##### Data to examine #####

(** X11. [request_bot] only appends.  Whatever the upstream service answers
    and whichever commits fail, the request leaves every stored meeting and
    link in place and unchanged, adds at most one meeting and one link after
    them, and touches no user, token or cached segment. *)
Theorem request_bot_only_appends
    sch infra meeting_data current_user db faults :
  let r := run (request_bot sch infra meeting_data current_user) db faults in
  db_wf db ->
  exists ms ls,
    meetings (final_db r) = (meetings db ++ ms)%list
    /\ user_meetings (final_db r) = (user_meetings db ++ ls)%list
    /\ (List.length ms <= 1)%nat
    /\ (List.length ls <= 1)%nat
    /\ Forall (fun l => um_user_id l = user_id current_user) ls
    /\ users (final_db r) = users db
    /\ api_tokens (final_db r) = api_tokens db
    /\ transcriptions (final_db r) = transcriptions db.
Proof.
  destruct meeting_data as [plat n]. cbv zeta. intros Hwf.
  destruct (request_bot_cases sch infra plat n current_user db faults Hwf)
    as [(-> & _)|[(em & _ & _ & _ & _ & ->)
                 |(resp & _ & _ & _ & [[_ ->]|[_ ->]])]].
  - exists [], []. rewrite !app_nil_r. repeat split; auto.
  - eexists [], [_]. rewrite app_nil_r.
    cbn [insert_user_meeting meetings user_meetings users api_tokens
           transcriptions List.length].
    repeat split; auto.
  - eexists [_], []. rewrite app_nil_r.
    cbn [created insert_meeting meetings user_meetings users api_tokens
           transcriptions List.length].
    repeat split; auto.
  - eexists [_], [_].
    cbn [created insert_meeting insert_user_meeting meetings user_meetings
           users api_tokens transcriptions List.length].
    repeat split; auto.
Qed.

Lemma request_bot_only_appends_witness :
  exists ms ls,
    meetings (final_db (run (request_bot Ex.sch Ex.infra Ex.meeting_data Ex.U2)
                            Ex.db_live [true]))
    = (meetings Ex.db_live ++ ms)%list
    /\ user_meetings
         (final_db (run (request_bot Ex.sch Ex.infra Ex.meeting_data Ex.U2)
                        Ex.db_live [true]))
       = (user_meetings Ex.db_live ++ ls)%list
    /\ (List.length ms <= 1)%nat
    /\ (List.length ls <= 1)%nat
    /\ Forall (fun l => um_user_id l = user_id Ex.U2) ls
    /\ users (final_db (run (request_bot Ex.sch Ex.infra Ex.meeting_data Ex.U2)
                            Ex.db_live [true])) = users Ex.db_live
    /\ api_tokens
         (final_db (run (request_bot Ex.sch Ex.infra Ex.meeting_data Ex.U2)
                        Ex.db_live [true])) = api_tokens Ex.db_live
    /\ transcriptions
         (final_db (run (request_bot Ex.sch Ex.infra Ex.meeting_data Ex.U2)
                        Ex.db_live [true])) = transcriptions Ex.db_live.
Proof.
  exact (request_bot_only_appends Ex.sch Ex.infra Ex.meeting_data Ex.U2
           Ex.db_live [true] db_live_wf).
Defined.

Lemma find_link_next_none db uid :
  db_wf db ->
  List.find (is_link uid (meeting_seq db)) (user_meetings db) = None.
Proof.
  intros Hwf. destruct (List.find _ _) as [l|] eqn:Hl; [exfalso | reflexivity].
  apply find_some_holds in Hl as [Hl Hin].
  apply is_link_link_pair in Hl. injection Hl as _ Hl.
  pose proof (wf_link_meeting db Hwf) as Hall.
  rewrite Forall_forall in Hall. apply Hall in Hin. lia.
Qed.

Lemma find_meeting_created db p n resp :
  find_meeting p n db = None ->
  find_meeting p n (created db p n resp) = Some (new_meeting_row db p n resp).
Proof.
  intros Hfind. unfold find_meeting, created in *. simpl.
  rewrite (find_snoc _ _ _ Hfind).
  fold (new_meeting_row db p n resp). by rewrite has_key_new_meeting_row.
Qed.

Lemma count_links_created db p n resp uid :
  db_wf db -> count_links uid (meeting_seq db) (created db p n resp) = 0%nat.
Proof.
  intros Hwf. unfold count_links, created. cbn [insert_meeting user_meetings].
  exact (filter_length_find_none _ _ (find_link_next_none db uid Hwf)).
Qed.
(** * webdriver: process supervision, session registry and the poll engine

    A shallow embedding of the Go package [webdriver] (the file that holds
    [Init], [newChromeDriver], [Shutdown], [Session] and [waitOn]).

    - Go [int] and [time.Duration] values are [Z]; slices are lists indexed
      by [Z] with the run-time bounds checks written out.
    - A Go [error] is a value of the inductive type [error]; the nil error
      is [None].
    - Everything outside the package (the operating system, HTTP, the
      chromedriver process, the remote WebDriver client) is an [environ]:
      each call appends an [event] to the history and reads its answer from
      the environment at the history so far.
    - The package-level variables [inst], [sessions], [debugFlag] and the
      mutex [smu] are the fields of [state]; the functions that touch them
      run in the monad [M], whose outcomes are a normal return, a panic, or
      blocking forever on the mutex. *)

From stdpp Require Import base option list strings.
From Stdlib Require Import ZArith Lia DecimalString.

Local Open Scope Z_scope.

(** ** Errors *)

(** The five package-level sentinels are constructors, so that [==] against a
    sentinel is a pattern match. [Errorf] is [fmt.Errorf], [Wrapf] is
    [errors.Wrapf] of pkg/errors, and [Foreign] stands for an error value
    built outside the package (HTTP, os/exec, the remote client). *)
Inductive error : Type :=
| ErrWaitTimeout
| ErrNeedRetry
| ErrUnknown
| ErrNotFound
| ErrInvaidSelectorPath
| Errorf (msg : string)
| Wrapf (cause : error) (msg : string)
| Foreign (msg : string).
(** * ripp: the upload / moderation glue of FileUploader and PostForm

    A shallow embedding of the three source files
      - src/components/shared/FileUploader.tsx   (module [FileUploader])
      - the second, older FileUploader           (module [Part000])
      - src/components/forms/PostForm.tsx        (module [PostForm])
    as programs of a small state-and-exception monad.  The external
    services (storage, database, inference API, text moderation API, the
    react-query mutations) are opaque: every answer they give, and every
    error they raise, is supplied by an environment [Env].  What the code
    decides is which calls are issued, with which arguments, in which
    order, and what happens to their errors; all of it is recorded in a
    trace of events. *)

From Stdlib Require Import String List Bool Arith Lia Floats.
Import ListNotations.
Local Open Scope string_scope.
Local Open Scope list_scope.

(** ** JavaScript values that cross the service boundary *)

(** A thrown value: either an [Error] object (with its [message]) or
    anything else; the handlers test [error instanceof Error]. *)
Inductive Thrown : Type :=
| ErrorObject (message : string)
| NonError (shown : string).

Inductive Outcome (A : Type) : Type :=
| Returned (a : A)
| Threw (e : Thrown).
Arguments Returned {A} a.
Arguments Threw {A} e.

(** The JSON payloads written by the code: strings, booleans, arrays. *)
Unset Elimination Schemes.
Inductive Json : Type :=
| JStr (s : string)
| JBool (b : bool)
| JArr (items : list Json).
Set Elimination Schemes.

(** An object literal, as its fields in source order. *)
Definition Obj : Type := list (string * Json).

Fixpoint field (key : string) (o : Obj) : option Json :=
  match o with
  | [] => None
  | (k, v) :: rest => if String.eqb k key then Some v else field key rest
  end.

Record File : Type := { file_name : string }.

(** [Models.File] and [Models.Document]: only [$id] is read. *)
Record StorageFile : Type := { file_id : string }.
Record Document : Type := { doc_id : string }.
Record DocumentList : Type := { documents : list Document }.

(** [Query.equal(attribute, value)]. *)
Inductive Query : Type :=
| Query_equal (attribute : string) (value : Json).

(** The inference API's answer: [response.data.predictions], which may be
    absent, and the [confidence] number of each prediction. *)
Record Prediction : Type := { confidence : float }.
Record MlResponse : Type := { predictions : option (list Prediction) }.

(** PostForm.tsx, [interface Match] and [interface FlaggedResponse]; the
    [drug] member is optional at run time ([response.data] is untyped). *)
Record Match : Type := {
  match_type : string;
  match_text : string;
  match_start : nat;
  match_end : nat
}.
Record DrugField : Type := { matches : list Match }.
Record FlaggedResponse : Type := {
  status : string;
  drug : option DrugField
}.

(** The post handed to PostForm ([Models.Document]): the members read. *)
Record Post : Type := {
  post_id : string;
  post_imageId : string;
  post_imageUrl : string
}.

Inductive Action : Type := Create | Update.

Definition action_name (a : Action) : string :=
  match a with Create => "Create" | Update => "Update" end.

(** [z.infer<typeof PostValidation>]. *)
Record FormValue : Type := {
  caption : string;
  file : list File;
  location : string;
  tags : string
}.

(** [{ ...value, userId, imageId }]. *)
Record INewPost : Type := {
  new_value : FormValue;
  new_userId : string;
  new_imageId : option string
}.

(** [{ ...value, postId, imageId, imageUrl }]. *)
Record IUpdatePost : Type := {
  upd_value : FormValue;
  upd_postId : string;
  upd_imageId : string;
  upd_imageUrl : string
}.

Record IUser : Type := {
  user_dollar_id : string;
  user_id : string;
  user_flag : bool
}.

(** ** External calls, their replies, and the trace *)

Inductive Call : Type :=
| StorageCreateFile (bucketId fileId : string) (f : option File)
| DbCreateDocument (databaseId collectionId documentId : string) (data : Obj)
| DbUpdateDocument (databaseId collectionId documentId : string) (data : Obj)
| DbListDocuments (databaseId collectionId : string) (queries : list Query)
| AxiosPostParams (url : string) (params : list (string * string))
| AxiosPostForm (url : string) (form : list (string * string))
| CreatePost (p : INewPost)
| UpdatePost (p : IUpdatePost).

Inductive Reply : Type :=
| FileReply (f : StorageFile)
| DocReply (d : Document)
| ListReply (l : DocumentList)
| MlReply (r : MlResponse)
| TextReply (r : FlaggedResponse)
| PostReply (p : option Post).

#####

How to complete this task:
An exact copy of the data is needed, running from its first line through the line that holds "sch infra meeting_data current_user db", and nothing beyond that.

Output below:
(** X11. [request_bot] only appends.  Whatever the upstream service answers
    and whichever commits fail, the request leaves every stored meeting and
    link in place and unchanged, adds at most one meeting and one link after
    them, and touches no user, token or cached segment. *)
Theorem request_bot_only_appends
    sch infra meeting_data current_user db faults :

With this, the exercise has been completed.